▸ WHAT THE TASK REQUIRES
Please transcribe the data that follows, keeping every line exact.

*** THE RECORDS Section Begins ***

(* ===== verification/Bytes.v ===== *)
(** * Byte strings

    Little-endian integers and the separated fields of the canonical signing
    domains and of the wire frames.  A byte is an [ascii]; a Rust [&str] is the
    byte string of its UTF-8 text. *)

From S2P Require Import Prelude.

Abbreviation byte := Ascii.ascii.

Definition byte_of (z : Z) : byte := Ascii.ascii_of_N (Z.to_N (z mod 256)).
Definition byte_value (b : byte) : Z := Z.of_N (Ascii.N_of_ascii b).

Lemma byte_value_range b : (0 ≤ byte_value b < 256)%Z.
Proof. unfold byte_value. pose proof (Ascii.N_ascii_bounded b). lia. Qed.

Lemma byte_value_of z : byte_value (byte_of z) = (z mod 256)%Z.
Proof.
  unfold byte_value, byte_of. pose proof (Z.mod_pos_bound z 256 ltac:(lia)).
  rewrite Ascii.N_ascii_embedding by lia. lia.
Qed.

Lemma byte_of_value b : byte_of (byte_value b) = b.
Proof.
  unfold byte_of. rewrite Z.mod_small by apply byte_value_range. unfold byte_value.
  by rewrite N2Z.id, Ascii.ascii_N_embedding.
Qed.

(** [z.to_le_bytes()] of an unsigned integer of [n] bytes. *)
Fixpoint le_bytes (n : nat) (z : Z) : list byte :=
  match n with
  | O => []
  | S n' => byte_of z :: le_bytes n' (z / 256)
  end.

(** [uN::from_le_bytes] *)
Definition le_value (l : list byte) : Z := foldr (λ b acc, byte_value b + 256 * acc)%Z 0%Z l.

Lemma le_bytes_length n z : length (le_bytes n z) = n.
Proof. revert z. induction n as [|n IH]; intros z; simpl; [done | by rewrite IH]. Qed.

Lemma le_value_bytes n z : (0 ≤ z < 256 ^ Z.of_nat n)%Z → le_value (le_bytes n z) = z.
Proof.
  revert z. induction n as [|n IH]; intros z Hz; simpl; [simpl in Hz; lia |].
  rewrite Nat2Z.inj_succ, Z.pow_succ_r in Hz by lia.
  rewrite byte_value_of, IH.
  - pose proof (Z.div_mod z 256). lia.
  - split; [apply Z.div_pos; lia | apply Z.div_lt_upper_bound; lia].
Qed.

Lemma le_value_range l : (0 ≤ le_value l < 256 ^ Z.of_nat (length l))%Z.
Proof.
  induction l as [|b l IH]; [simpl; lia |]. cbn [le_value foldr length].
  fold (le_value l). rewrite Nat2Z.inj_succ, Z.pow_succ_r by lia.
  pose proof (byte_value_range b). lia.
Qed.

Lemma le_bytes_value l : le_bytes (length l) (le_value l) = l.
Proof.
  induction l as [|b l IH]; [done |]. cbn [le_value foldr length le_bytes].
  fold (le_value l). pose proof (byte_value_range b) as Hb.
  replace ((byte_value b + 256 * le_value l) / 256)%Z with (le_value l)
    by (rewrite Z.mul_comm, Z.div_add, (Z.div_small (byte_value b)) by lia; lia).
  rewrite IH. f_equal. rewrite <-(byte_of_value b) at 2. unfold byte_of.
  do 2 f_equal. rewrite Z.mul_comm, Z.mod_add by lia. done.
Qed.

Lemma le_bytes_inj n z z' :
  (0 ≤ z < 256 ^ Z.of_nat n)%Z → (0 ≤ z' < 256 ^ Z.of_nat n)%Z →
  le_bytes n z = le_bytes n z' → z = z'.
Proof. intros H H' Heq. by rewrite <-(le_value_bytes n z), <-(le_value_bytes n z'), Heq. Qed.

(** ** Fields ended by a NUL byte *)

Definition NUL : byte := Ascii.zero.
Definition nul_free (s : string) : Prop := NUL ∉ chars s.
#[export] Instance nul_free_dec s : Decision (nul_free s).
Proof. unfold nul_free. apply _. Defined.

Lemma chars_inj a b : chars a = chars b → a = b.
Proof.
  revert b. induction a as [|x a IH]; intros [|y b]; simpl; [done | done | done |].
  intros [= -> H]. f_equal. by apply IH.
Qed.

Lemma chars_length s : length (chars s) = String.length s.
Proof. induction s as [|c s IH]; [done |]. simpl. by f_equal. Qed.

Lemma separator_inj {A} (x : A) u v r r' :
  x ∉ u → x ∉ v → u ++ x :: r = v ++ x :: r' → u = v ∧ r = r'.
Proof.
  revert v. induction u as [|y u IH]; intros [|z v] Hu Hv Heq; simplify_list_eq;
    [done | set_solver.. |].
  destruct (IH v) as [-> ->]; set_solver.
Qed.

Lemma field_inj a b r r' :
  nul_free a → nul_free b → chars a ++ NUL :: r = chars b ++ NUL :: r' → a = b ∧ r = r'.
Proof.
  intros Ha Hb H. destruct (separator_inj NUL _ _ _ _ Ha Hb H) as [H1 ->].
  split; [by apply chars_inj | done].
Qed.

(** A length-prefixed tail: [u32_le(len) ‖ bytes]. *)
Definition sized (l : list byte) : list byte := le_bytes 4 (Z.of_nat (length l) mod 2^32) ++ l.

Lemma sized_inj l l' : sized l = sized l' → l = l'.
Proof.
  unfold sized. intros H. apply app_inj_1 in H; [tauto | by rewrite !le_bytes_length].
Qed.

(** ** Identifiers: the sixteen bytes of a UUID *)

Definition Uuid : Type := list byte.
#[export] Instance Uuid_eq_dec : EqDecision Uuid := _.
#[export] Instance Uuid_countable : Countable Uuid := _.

*** THE RECORDS Section Ends ***

▸ EXPECTED ANSWER
(* ===== verification/Bytes.v ===== *)
(** * Byte strings

    Little-endian integers and the separated fields of the canonical signing
    domains and of the wire frames.  A byte is an [ascii]; a Rust [&str] is the
    byte string of its UTF-8 text. *)

From S2P Require Import Prelude.

Abbreviation byte := Ascii.ascii.

Definition byte_of (z : Z) : byte := Ascii.ascii_of_N (Z.to_N (z mod 256)).
Definition byte_value (b : byte) : Z := Z.of_N (Ascii.N_of_ascii b).

Lemma byte_value_range b : (0 ≤ byte_value b < 256)%Z.
Proof. unfold byte_value. pose proof (Ascii.N_ascii_bounded b). lia. Qed.

Lemma byte_value_of z : byte_value (byte_of z) = (z mod 256)%Z.
Proof.
  unfold byte_value, byte_of. pose proof (Z.mod_pos_bound z 256 ltac:(lia)).
  rewrite Ascii.N_ascii_embedding by lia. lia.
Qed.

Lemma byte_of_value b : byte_of (byte_value b) = b.
Proof.
  unfold byte_of. rewrite Z.mod_small by apply byte_value_range. unfold byte_value.
  by rewrite N2Z.id, Ascii.ascii_N_embedding.
Qed.

(** [z.to_le_bytes()] of an unsigned integer of [n] bytes. *)
Fixpoint le_bytes (n : nat) (z : Z) : list byte :=
  match n with
  | O => []
  | S n' => byte_of z :: le_bytes n' (z / 256)
  end.

(** [uN::from_le_bytes] *)
Definition le_value (l : list byte) : Z := foldr (λ b acc, byte_value b + 256 * acc)%Z 0%Z l.

Lemma le_bytes_length n z : length (le_bytes n z) = n.
Proof. revert z. induction n as [|n IH]; intros z; simpl; [done | by rewrite IH]. Qed.

Lemma le_value_bytes n z : (0 ≤ z < 256 ^ Z.of_nat n)%Z → le_value (le_bytes n z) = z.
Proof.
  revert z. induction n as [|n IH]; intros z Hz; simpl; [simpl in Hz; lia |].
  rewrite Nat2Z.inj_succ, Z.pow_succ_r in Hz by lia.
  rewrite byte_value_of, IH.
  - pose proof (Z.div_mod z 256). lia.
  - split; [apply Z.div_pos; lia | apply Z.div_lt_upper_bound; lia].
Qed.

Lemma le_value_range l : (0 ≤ le_value l < 256 ^ Z.of_nat (length l))%Z.
Proof.
  induction l as [|b l IH]; [simpl; lia |]. cbn [le_value foldr length].
  fold (le_value l). rewrite Nat2Z.inj_succ, Z.pow_succ_r by lia.
  pose proof (byte_value_range b). lia.
Qed.

Lemma le_bytes_value l : le_bytes (length l) (le_value l) = l.
Proof.
  induction l as [|b l IH]; [done |]. cbn [le_value foldr length le_bytes].
  fold (le_value l). pose proof (byte_value_range b) as Hb.
  replace ((byte_value b + 256 * le_value l) / 256)%Z with (le_value l)
    by (rewrite Z.mul_comm, Z.div_add, (Z.div_small (byte_value b)) by lia; lia).
  rewrite IH. f_equal. rewrite <-(byte_of_value b) at 2. unfold byte_of.
  do 2 f_equal. rewrite Z.mul_comm, Z.mod_add by lia. done.
Qed.

Lemma le_bytes_inj n z z' :
  (0 ≤ z < 256 ^ Z.of_nat n)%Z → (0 ≤ z' < 256 ^ Z.of_nat n)%Z →
  le_bytes n z = le_bytes n z' → z = z'.
Proof. intros H H' Heq. by rewrite <-(le_value_bytes n z), <-(le_value_bytes n z'), Heq. Qed.

(** ** Fields ended by a NUL byte *)

Definition NUL : byte := Ascii.zero.
Definition nul_free (s : string) : Prop := NUL ∉ chars s.
#[export] Instance nul_free_dec s : Decision (nul_free s).
Proof. unfold nul_free. apply _. Defined.

Lemma chars_inj a b : chars a = chars b → a = b.
Proof.
  revert b. induction a as [|x a IH]; intros [|y b]; simpl; [done | done | done |].
  intros [= -> H]. f_equal. by apply IH.
Qed.

Lemma chars_length s : length (chars s) = String.length s.
Proof. induction s as [|c s IH]; [done |]. simpl. by f_equal. Qed.

Lemma separator_inj {A} (x : A) u v r r' :
  x ∉ u → x ∉ v → u ++ x :: r = v ++ x :: r' → u = v ∧ r = r'.
Proof.
  revert v. induction u as [|y u IH]; intros [|z v] Hu Hv Heq; simplify_list_eq;
    [done | set_solver.. |].
  destruct (IH v) as [-> ->]; set_solver.
Qed.

Lemma field_inj a b r r' :
  nul_free a → nul_free b → chars a ++ NUL :: r = chars b ++ NUL :: r' → a = b ∧ r = r'.
Proof.
  intros Ha Hb H. destruct (separator_inj NUL _ _ _ _ Ha Hb H) as [H1 ->].
  split; [by apply chars_inj | done].
Qed.

(** A length-prefixed tail: [u32_le(len) ‖ bytes]. *)
Definition sized (l : list byte) : list byte := le_bytes 4 (Z.of_nat (length l) mod 2^32) ++ l.

Lemma sized_inj l l' : sized l = sized l' → l = l'.
Proof.
  unfold sized. intros H. apply app_inj_1 in H; [tauto | by rewrite !le_bytes_length].
Qed.

(** ** Identifiers: the sixteen bytes of a UUID *)

Definition Uuid : Type := list byte.
#[export] Instance Uuid_eq_dec : EqDecision Uuid := _.
#[export] Instance Uuid_countable : Countable Uuid := _.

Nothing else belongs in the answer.